Recently, I’ve had a chance to play with word embedding models. Word embedding models involve taking a text corpus and generating vector representations for the words in said corpus. These types of models have many uses such as computing similarities between words (usually done via cosine similarity between the vector representations) and detecting analogies between words (king is to queen as man is to woman). In this post I will compare two methods of generating word embeddings on a well known data set – The Scandal in Bohemia story from the Sherlock Holmes novels.
The standard method for generating word embeddings is using a model called Word2Vec which is a shallow Neural Network that learns word embeddings from training data by incorporating surrounding words (called context words). I will leave technical details about these models for future posts. In most cases, conditional on the training data, Word2Vec works very well. My use case was related to generating synonyms for a given word and using the set of synonyms to search the entire corpus.

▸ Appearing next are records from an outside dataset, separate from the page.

(* ===== verification/BTree.v ===== *)
(** * Ordered maps

    [std::collections::BTreeMap] as the list of its entries in key order.  The
    order matters: the simulator hashes, copies and searches maps in iteration
    order.  A key type is an instance of [RustOrd], the laws of [Ord] the map
    relies on; the laws of the map follow from them. *)

From S2P Require Import Prelude.
From Stdlib Require Import String Ascii Sorting.Sorted.
Local Open Scope Z_scope.

Class RustOrd (K : Type) := {
  rcmp : K → K → comparison;
  rcmp_eq a b : rcmp a b = Eq ↔ a = b;
  rcmp_antisym a b : rcmp b a = CompOpp (rcmp a b);
  rcmp_trans a b c : rcmp a b = Lt → rcmp b c = Lt → rcmp a c = Lt;
}.

(** A derived [Ord] on a struct compares field by field. *)
Definition cmp_then (c d : comparison) : comparison :=
  match c with Eq => d | _ => c end.

Fixpoint string_cmp (a b : string) : comparison :=
  match a, b with
  | EmptyString, EmptyString => Eq
  | EmptyString, _ => Lt
  | _, EmptyString => Gt
  | String x a', String y b' =>
      cmp_then (Ascii.compare x y) (string_cmp a' b')
  end.

Definition BTreeMap (K V : Type) : Type := list (K * V).

Section btree.
Context {K V : Type} `{RustOrd K}.
Implicit Types (m : BTreeMap K V) (k : K) (v : V).

Fixpoint bt_get k m : option V :=
  match m with
  | [] => None
  | (k', v) :: m' => match rcmp k k' with Eq => Some v | _ => bt_get k m' end
  end.

Definition bt_contains_key k m : bool :=
  match bt_get k m with Some _ => true | None => false end.

Fixpoint bt_insert k v m : BTreeMap K V :=
  match m with
  | [] => [(k, v)]
  | (k', v') :: m' =>
      match rcmp k k' with
      | Lt => (k, v) :: m
      | Eq => (k, v) :: m'
      | Gt => (k', v') :: bt_insert k v m'
      end
  end.

Fixpoint bt_remove k m : BTreeMap K V :=
  match m with
  | [] => []
  | (k', v') :: m' =>
      match rcmp k k' with Eq => m' | _ => (k', v') :: bt_remove k m' end
  end.

(** [collect()] of a sequence of entries: a later entry replaces an earlier one. *)
Definition bt_collect (l : list (K * V)) : BTreeMap K V :=
  foldl (λ m '(k, v), bt_insert k v m) [] l.

Definition bt_keys m : list K := m.*1.
Definition bt_values m : list V := m.*2.

(** [range(k..).next()] *)
Definition bt_first_from k m : option (K * V) :=
  find_first (λ e, match rcmp k e.1 with Gt => false | _ => true end) m.

(** [range(..=k)] *)
Definition bt_range_to k m : BTreeMap K V :=
  filter (λ e, rcmp e.1 k ≠ Gt) m.

Definition bt_lt (a b : K * V) : Prop := rcmp a.1 b.1 = Lt.
Definition bt_sorted m : Prop := StronglySorted bt_lt m.

Lemma rcmp_refl k : rcmp k k = Eq.
Proof. by apply rcmp_eq. Qed.

Lemma rcmp_gt_lt a b : rcmp a b = Gt ↔ rcmp b a = Lt.
Proof. rewrite (rcmp_antisym a b). by destruct (rcmp a b). Qed.

Lemma bt_get_insert_eq k v m : bt_get k (bt_insert k v m) = Some v.
Proof.
  induction m as [|[k' v'] m IH]; simpl; [by rewrite rcmp_refl|].
  destruct (rcmp k k') eqn:E; simpl; rewrite ?rcmp_refl, ?E; done.
Qed.

Lemma bt_get_insert_ne k k2 v m : k ≠ k2 → bt_get k2 (bt_insert k v m) = bt_get k2 m.
Proof.
  intros Hne. assert (rcmp k2 k ≠ Eq) as Hk by (by rewrite rcmp_eq; congruence).
  induction m as [|[k' v'] m IH]; simpl.
  - by destruct (rcmp k2 k).
  - destruct (rcmp k k') eqn:E; simpl.
    + apply rcmp_eq in E as ->. by destruct (rcmp k2 k').
    + by destruct (rcmp k2 k).
    + by rewrite IH.
Qed.

Lemma bt_get_insert k k2 v m :
  bt_get k2 (bt_insert k v m) =
    match rcmp k2 k with Eq => Some v | _ => bt_get k2 m end.
Proof.
  destruct (rcmp k2 k) eqn:E.
  - apply rcmp_eq in E as ->. apply bt_get_insert_eq.
  - apply bt_get_insert_ne. intros ->. by rewrite rcmp_refl in E.
  - apply bt_get_insert_ne. intros ->. by rewrite rcmp_refl in E.
Qed.

Lemma bt_get_elem k v m : bt_get k m = Some v → (k, v) ∈ m.
Proof.
  induction m as [|[k' v'] m IH]; simpl; [done|].
  destruct (rcmp k k') eqn:E; intros Hg; [|by right; apply IH..].
  apply rcmp_eq in E as ->. simplify_eq. left.
Qed.

Lemma bt_insert_elem k v m e : e ∈ bt_insert k v m → e = (k, v) ∨ e ∈ m.
Proof.
  induction m as [|[k' v'] m IH]; simpl; [set_solver|].
  destruct (rcmp k k'); set_solver.
Qed.

Lemma bt_remove_elem k m e : e ∈ bt_remove k m → e ∈ m.
Proof.
  induction m as [|[k' v'] m IH]; simpl; [done|]. destruct (rcmp k k'); set_solver.
Qed.

Lemma bt_sorted_insert k v m : bt_sorted m → bt_sorted (bt_insert k v m).
Proof.
  unfold bt_sorted. induction m as [|[k' v'] m IH]; simpl; intros Hs.
  { repeat constructor. }
  apply StronglySorted_inv in Hs as [Hs Hall].
  destruct (rcmp k k') eqn:E.
  - apply rcmp_eq in E as ->. by constructor.
  - constructor; [by constructor|]. constructor; [done|].
    eapply Forall_impl; [done|]. intros [k2 v2]. unfold bt_lt; simpl. by apply rcmp_trans.
  - constructor; [by apply IH|]. apply Forall_forall. intros e He.
    destruct (bt_insert_elem _ _ _ _ He) as [->|He'].
    + by apply rcmp_gt_lt.
    + by eapply Forall_forall in Hall.
Qed.

Lemma bt_sorted_remove k m : bt_sorted m → bt_sorted (bt_remove k m).
Proof.
  unfold bt_sorted. induction m as [|[k' v'] m IH]; simpl; [done|].
  intros [Hs Hall]%StronglySorted_inv. destruct (rcmp k k'); [done|..];
    (constructor; [by apply IH|]; apply Forall_forall; intros e He%bt_remove_elem;
     by eapply Forall_forall in Hall).
Qed.

Lemma bt_sorted_collect l : bt_sorted (bt_collect l).
Proof.
  unfold bt_collect. assert (bt_sorted []) as Hn by constructor.
  revert Hn. generalize (@nil (K * V)). induction l as [|[k v] l IH]; intros m Hm; simpl; [done|].
  by apply IH, bt_sorted_insert.
Qed.

Lemma bt_get_lt k m : Forall (λ e, rcmp k e.1 = Lt) m → bt_get k m = None.
Proof. induction 1 as [|[k' v'] m Hk _ IH]; simpl in *; [done|]. by rewrite Hk. Qed.

Lemma bt_get_remove_eq k m : bt_sorted m → bt_get k (bt_remove k m) = None.
Proof.
  unfold bt_sorted. induction m as [|[k' v'] m IH]; simpl; [done|].
  intros [Hs Hall]%StronglySorted_inv. destruct (rcmp k k') eqn:E; simpl; rewrite ?E; auto.
  apply rcmp_eq in E as ->. by apply bt_get_lt.
Qed.

Lemma bt_get_remove_ne k k2 m : k ≠ k2 → bt_get k2 (bt_remove k m) = bt_get k2 m.
Proof.
  intros Hne. induction m as [|[k' v'] m IH]; simpl; [done|].
  destruct (rcmp k k') eqn:E; simpl; [|by rewrite IH..].
  apply rcmp_eq in E as ->. destruct (rcmp k2 k') eqn:E2; [|done..].
  apply rcmp_eq in E2. congruence.
Qed.

Lemma bt_elem_get k v m : bt_sorted m → (k, v) ∈ m → bt_get k m = Some v.
Proof.
  unfold bt_sorted. induction m as [|[k' v'] m IH]; [set_solver|].
  intros [Hs Hall]%StronglySorted_inv [Heq|Hin]%elem_of_cons; simpl.
  - simplify_eq. by rewrite rcmp_refl.
  - eapply Forall_forall in Hall as Hlt; [|done]. unfold bt_lt in Hlt; simpl in Hlt.
    rewrite (rcmp_antisym k' k), Hlt. simpl. auto.
Qed.

(** Two sorted maps with the same lookups are the same map. *)
Lemma bt_eq m1 m2 :
  bt_sorted m1 → bt_sorted m2 → (∀ k, bt_get k m1 = bt_get k m2) → m1 = m2.
Proof.
  unfold bt_sorted. revert m2. induction m1 as [|[k v] m1 IH]; intros [|[k' v'] m2] H1 H2 Hg.
  - done.
  - specialize (Hg k'). simpl in Hg. by rewrite rcmp_refl in Hg.
  - specialize (Hg k). simpl in Hg. by rewrite rcmp_refl in Hg.
  - apply StronglySorted_inv in H1 as [S1 A1], H2 as [S2 A2].
    assert (k = k') as <-.
    { pose proof (Hg k) as Hk. pose proof (Hg k') as Hk'. simpl in Hk, Hk'.
      rewrite rcmp_refl in Hk, Hk'. destruct (rcmp k k') eqn:E; [by apply rcmp_eq|..].
      - rewrite bt_get_lt in Hk; [done|]. eapply Forall_impl; [exact A2|].
        intros [k2 v2]. unfold bt_lt; simpl. by apply rcmp_trans.
      - apply rcmp_gt_lt in E. rewrite E, bt_get_lt in Hk'; [done|].
        eapply Forall_impl; [exact A1|]. intros [k2 v2]. unfold bt_lt; simpl. by apply rcmp_trans. }
    pose proof (Hg k) as Hk. simpl in Hk. rewrite rcmp_refl in Hk. simplify_eq. f_equal.
    apply IH; [done..|]. intros k2. specialize (Hg k2). simpl in Hg.
    destruct (rcmp k2 k) eqn:E; [|done..]. apply rcmp_eq in E as ->.
    by rewrite !bt_get_lt.
Qed.

Lemma bt_insert_insert k v v' m : bt_insert k v (bt_insert k v' m) = bt_insert k v m.
Proof.
  induction m as [|[k' w] m IH]; simpl; [by rewrite rcmp_refl|].
  destruct (rcmp k k') eqn:E; simpl; rewrite ?rcmp_refl, ?E; [done..|]. by rewrite IH.
Qed.

Lemma bt_insert_id k v m : bt_sorted m → bt_get k m = Some v → bt_insert k v m = m.
Proof.
  intros Hs Hg. apply bt_eq; [by apply bt_sorted_insert|done|].
  intros k2. rewrite bt_get_insert. destruct (rcmp k2 k) eqn:E; [|done..].
  by apply rcmp_eq in E as ->.
Qed.

Lemma bt_contains_key_true k m : bt_contains_key k m = true ↔ is_Some (bt_get k m).
Proof.
  unfold bt_contains_key, is_Some. destruct (bt_get k m); split; try done; eauto.
  by intros [? ?].
Qed.

Lemma bt_first_from_Some k m k' v :
  bt_first_from k m = Some (k', v) → (k', v) ∈ m ∧ rcmp k k' ≠ Gt.
Proof.
  intros [Hin Hc]%find_first_Some. split; [done|]. simpl in Hc. by destruct (rcmp k k').
Qed.
End btree.

#[export] Program Instance Z_RustOrd : RustOrd Z := {| rcmp := Z.compare |}.
Next Obligation. apply Z.compare_eq_iff. Qed.
Next Obligation. apply Z.compare_antisym. Qed.
Next Obligation. apply Z.lt_trans. Qed.

Lemma ascii_cmp_eq x y : Ascii.compare x y = Eq ↔ x = y.
Proof.
  split; [apply Ascii.compare_eq_iff|]. intros ->. unfold Ascii.compare. apply N.compare_refl.
Qed.

Lemma ascii_cmp_trans x y z :
  Ascii.compare x y = Lt → Ascii.compare y z = Lt → Ascii.compare x z = Lt.
Proof. unfold Ascii.compare. rewrite !N.compare_lt_iff. apply N.lt_trans. Qed.

#[export] Program Instance string_RustOrd : RustOrd string := {| rcmp := string_cmp |}.
Next Obligation.
  induction a as [|x a IH]; intros [|y b]; simpl; try done.
  unfold cmp_then. destruct (Ascii.compare x y) eqn:E; split; try done.
  - intros ->%IH. by apply ascii_cmp_eq in E as ->.
  - intros [= -> ->]. by apply IH.
  - intros [= -> ->]. by rewrite (proj2 (ascii_cmp_eq y y) eq_refl) in E.
  - intros [= -> ->]. by rewrite (proj2 (ascii_cmp_eq y y) eq_refl) in E.
Qed.
Next Obligation.
  induction a as [|x a IH]; intros [|y b]; simpl; try done.
  rewrite Ascii.compare_antisym, IH. by destruct (Ascii.compare x y).
Qed.
Next Obligation.
  induction a as [|x a IH]; intros [|y b] [|z c]; simpl; try done.
  unfold cmp_then. intros H1 H2.
  destruct (Ascii.compare x y) eqn:E1; try done;
    destruct (Ascii.compare y z) eqn:E2; try done.
  - apply ascii_cmp_eq in E1 as ->. rewrite E2. by eapply IH.
  - apply ascii_cmp_eq in E1 as ->. by rewrite E2.
  - apply ascii_cmp_eq in E2 as ->. by rewrite E1.
  - by rewrite (ascii_cmp_trans x y z).
Qed.

(** Tuples compare lexicographically, as a derived [Ord] does. *)
#[export] Program Instance pair_RustOrd {A B} `{RustOrd A} `{RustOrd B} : RustOrd (A * B) :=
  {| rcmp a b := cmp_then (rcmp a.1 b.1) (rcmp a.2 b.2) |}.
Next Obligation.
  intros A B HA HB [a1 a2] [b1 b2]; simpl. unfold cmp_then.
  destruct (rcmp a1 b1) eqn:E; [apply rcmp_eq in E as ->; rewrite rcmp_eq; split; congruence|..];
    (split; [done|]; intros [= -> ->]; by rewrite (proj2 (rcmp_eq b1 b1) eq_refl) in E).
Qed.
Next Obligation.
  intros A B HA HB [a1 a2] [b1 b2]; simpl. rewrite (rcmp_antisym a1 b1), (rcmp_antisym a2 b2).
  by destruct (rcmp a1 b1).
Qed.
Next Obligation.
  intros A B HA HB [a1 a2] [b1 b2] [c1 c2]; simpl. unfold cmp_then. intros H1 H2.
  destruct (rcmp a1 b1) eqn:E1; try done; destruct (rcmp b1 c1) eqn:E2; try done.
  - apply rcmp_eq in E1 as ->. rewrite E2. by eapply rcmp_trans.
  - apply rcmp_eq in E1 as ->. by rewrite E2.
  - apply rcmp_eq in E2 as ->. by rewrite E1.
  - by rewrite (rcmp_trans a1 b1 c1).
Qed.

(** *** Collected maps with text keys *)

Lemma bt_collect_elem {V} (l : list (string * V)) e : e ∈ bt_collect l → e ∈ l.
Proof.
  unfold bt_collect. assert (∀ m, e ∈ foldl (λ m '(k, v), bt_insert k v m) m l → e ∈ m ∨ e ∈ l) as H.
  { induction l as [|[k v] l IH]; intros m; [by left|]. cbn [foldl]. intros [Hm|Hl]%IH; [|by right; right].
    apply bt_insert_elem in Hm as [->|]; [right; left|by left]. }
  intros He. apply H in He as [He|]; [by apply not_elem_of_nil in He|done].
Qed.

Lemma bt_collect_is_Some {V} (l : list (string * V)) k : k ∈ l.*1 → is_Some (bt_get k (bt_collect l)).
Proof.
  unfold bt_collect. assert (∀ m, is_Some (bt_get k m) ∨ k ∈ l.*1 → is_Some (bt_get k (foldl (λ m '(k, v), bt_insert k v m) m l))) as H.
  { induction l as [|[k' v] l IH]; intros m; [by intros [?|?%not_elem_of_nil]|]. cbn [foldl fmap list_fmap fst]. intros Hk. apply IH.
    destruct (decide (k' = k)) as [->|Hne]; [left; rewrite bt_get_insert_eq; eauto|].
    rewrite bt_get_insert_ne by done. set_solver. }
  intros Hk. apply H. by right.
Qed.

However, Word2Vec has one flaw. If you give it a word which is not in the vocabulary used to train the model, it cannot give you similar words. It’s a sensible limitation – how is it meant to tell you about a word which doesn’t exist as far as it’s concerned?
This is where Fasttext comes in. Fasttext is a word embedding model invented by Facebook research which is built on not just using the words in the vocabulary but also substrings of these words. As a result, if you feed Fasttext a word that it has not been trained on, it will look at substrings for that word and see if that appears in the corpus. With either method you’re going to suffer from poor performance if your training set is small or if you input words it doesn’t recognise but Fasttext has some contingency built in.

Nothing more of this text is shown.